▸ **EXERCISE GOAL**
Work through the data below and copy out every line where "large" is found.

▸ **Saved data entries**
━━━━━━━━━━━━━━━━
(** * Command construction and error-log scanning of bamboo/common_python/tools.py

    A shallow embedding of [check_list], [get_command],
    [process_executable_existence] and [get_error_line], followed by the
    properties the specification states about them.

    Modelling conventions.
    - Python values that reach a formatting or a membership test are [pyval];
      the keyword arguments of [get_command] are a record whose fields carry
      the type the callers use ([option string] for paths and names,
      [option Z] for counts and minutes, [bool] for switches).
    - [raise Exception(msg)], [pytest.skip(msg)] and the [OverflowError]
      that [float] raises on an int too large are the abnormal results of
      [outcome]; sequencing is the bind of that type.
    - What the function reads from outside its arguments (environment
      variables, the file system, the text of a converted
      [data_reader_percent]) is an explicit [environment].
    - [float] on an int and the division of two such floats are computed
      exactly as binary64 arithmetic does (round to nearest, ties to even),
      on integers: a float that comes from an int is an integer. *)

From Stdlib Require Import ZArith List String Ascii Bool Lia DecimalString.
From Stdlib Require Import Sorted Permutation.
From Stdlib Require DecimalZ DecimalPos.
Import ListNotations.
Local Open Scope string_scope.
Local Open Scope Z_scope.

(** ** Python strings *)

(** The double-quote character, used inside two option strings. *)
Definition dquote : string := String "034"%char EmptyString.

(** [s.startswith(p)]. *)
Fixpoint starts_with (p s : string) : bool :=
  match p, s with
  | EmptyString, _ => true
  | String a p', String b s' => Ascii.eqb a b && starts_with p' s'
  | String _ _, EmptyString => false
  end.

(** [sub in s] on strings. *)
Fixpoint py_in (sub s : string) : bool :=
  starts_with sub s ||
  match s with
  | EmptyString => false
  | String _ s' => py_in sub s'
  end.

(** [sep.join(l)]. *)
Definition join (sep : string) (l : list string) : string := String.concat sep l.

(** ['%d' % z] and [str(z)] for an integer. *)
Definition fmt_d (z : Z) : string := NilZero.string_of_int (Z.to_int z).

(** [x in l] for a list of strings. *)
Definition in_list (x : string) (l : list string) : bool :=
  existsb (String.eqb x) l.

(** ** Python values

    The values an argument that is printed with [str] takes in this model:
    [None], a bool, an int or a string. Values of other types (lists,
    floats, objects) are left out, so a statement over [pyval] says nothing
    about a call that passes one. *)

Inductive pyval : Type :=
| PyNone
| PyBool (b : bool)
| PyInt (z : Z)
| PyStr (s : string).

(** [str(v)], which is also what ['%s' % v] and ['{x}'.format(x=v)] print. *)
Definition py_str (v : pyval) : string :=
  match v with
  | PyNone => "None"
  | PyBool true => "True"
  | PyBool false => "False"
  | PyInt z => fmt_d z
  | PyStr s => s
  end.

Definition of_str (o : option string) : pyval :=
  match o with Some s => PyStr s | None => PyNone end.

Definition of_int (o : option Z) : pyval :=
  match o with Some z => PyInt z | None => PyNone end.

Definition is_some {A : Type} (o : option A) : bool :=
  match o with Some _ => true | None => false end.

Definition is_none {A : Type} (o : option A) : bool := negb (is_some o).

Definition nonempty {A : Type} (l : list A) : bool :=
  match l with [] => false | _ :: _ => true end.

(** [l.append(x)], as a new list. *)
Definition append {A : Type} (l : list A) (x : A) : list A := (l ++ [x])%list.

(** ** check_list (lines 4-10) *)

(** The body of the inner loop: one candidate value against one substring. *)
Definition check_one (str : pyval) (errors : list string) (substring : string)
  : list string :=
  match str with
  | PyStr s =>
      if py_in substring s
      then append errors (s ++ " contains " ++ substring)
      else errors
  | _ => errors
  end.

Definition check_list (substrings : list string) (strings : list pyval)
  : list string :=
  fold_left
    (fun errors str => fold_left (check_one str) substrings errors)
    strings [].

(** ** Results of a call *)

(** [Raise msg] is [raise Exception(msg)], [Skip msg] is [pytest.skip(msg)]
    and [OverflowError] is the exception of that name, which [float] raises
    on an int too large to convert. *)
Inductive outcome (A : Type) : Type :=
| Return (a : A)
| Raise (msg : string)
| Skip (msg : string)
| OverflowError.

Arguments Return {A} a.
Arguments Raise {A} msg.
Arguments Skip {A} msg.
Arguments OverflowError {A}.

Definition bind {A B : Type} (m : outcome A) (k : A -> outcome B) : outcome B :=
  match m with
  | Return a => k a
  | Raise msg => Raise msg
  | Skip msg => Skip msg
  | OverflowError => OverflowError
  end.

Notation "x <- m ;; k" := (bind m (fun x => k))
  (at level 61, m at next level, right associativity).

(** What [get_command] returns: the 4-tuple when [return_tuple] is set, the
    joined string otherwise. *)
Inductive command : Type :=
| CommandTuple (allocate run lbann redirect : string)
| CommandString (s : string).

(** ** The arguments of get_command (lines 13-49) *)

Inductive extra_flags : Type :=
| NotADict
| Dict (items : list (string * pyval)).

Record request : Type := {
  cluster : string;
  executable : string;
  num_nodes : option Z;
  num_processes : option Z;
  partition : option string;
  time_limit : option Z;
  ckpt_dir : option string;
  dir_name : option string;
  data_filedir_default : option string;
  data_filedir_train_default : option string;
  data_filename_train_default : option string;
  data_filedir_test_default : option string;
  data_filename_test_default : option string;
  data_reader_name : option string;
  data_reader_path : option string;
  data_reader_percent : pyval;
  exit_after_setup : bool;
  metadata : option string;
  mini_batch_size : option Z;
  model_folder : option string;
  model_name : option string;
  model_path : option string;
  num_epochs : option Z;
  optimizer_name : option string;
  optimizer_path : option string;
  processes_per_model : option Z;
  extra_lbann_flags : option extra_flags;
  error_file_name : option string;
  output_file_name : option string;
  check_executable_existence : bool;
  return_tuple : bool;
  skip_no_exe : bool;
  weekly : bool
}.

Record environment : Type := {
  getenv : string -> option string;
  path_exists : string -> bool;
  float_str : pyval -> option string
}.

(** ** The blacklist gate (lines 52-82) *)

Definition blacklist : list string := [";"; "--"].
━━━━━━━━━━━━━━━━
▸ **TASK RESULT**
      that [float] raises on an int too large are the abnormal results of
    on an int too large to convert. *)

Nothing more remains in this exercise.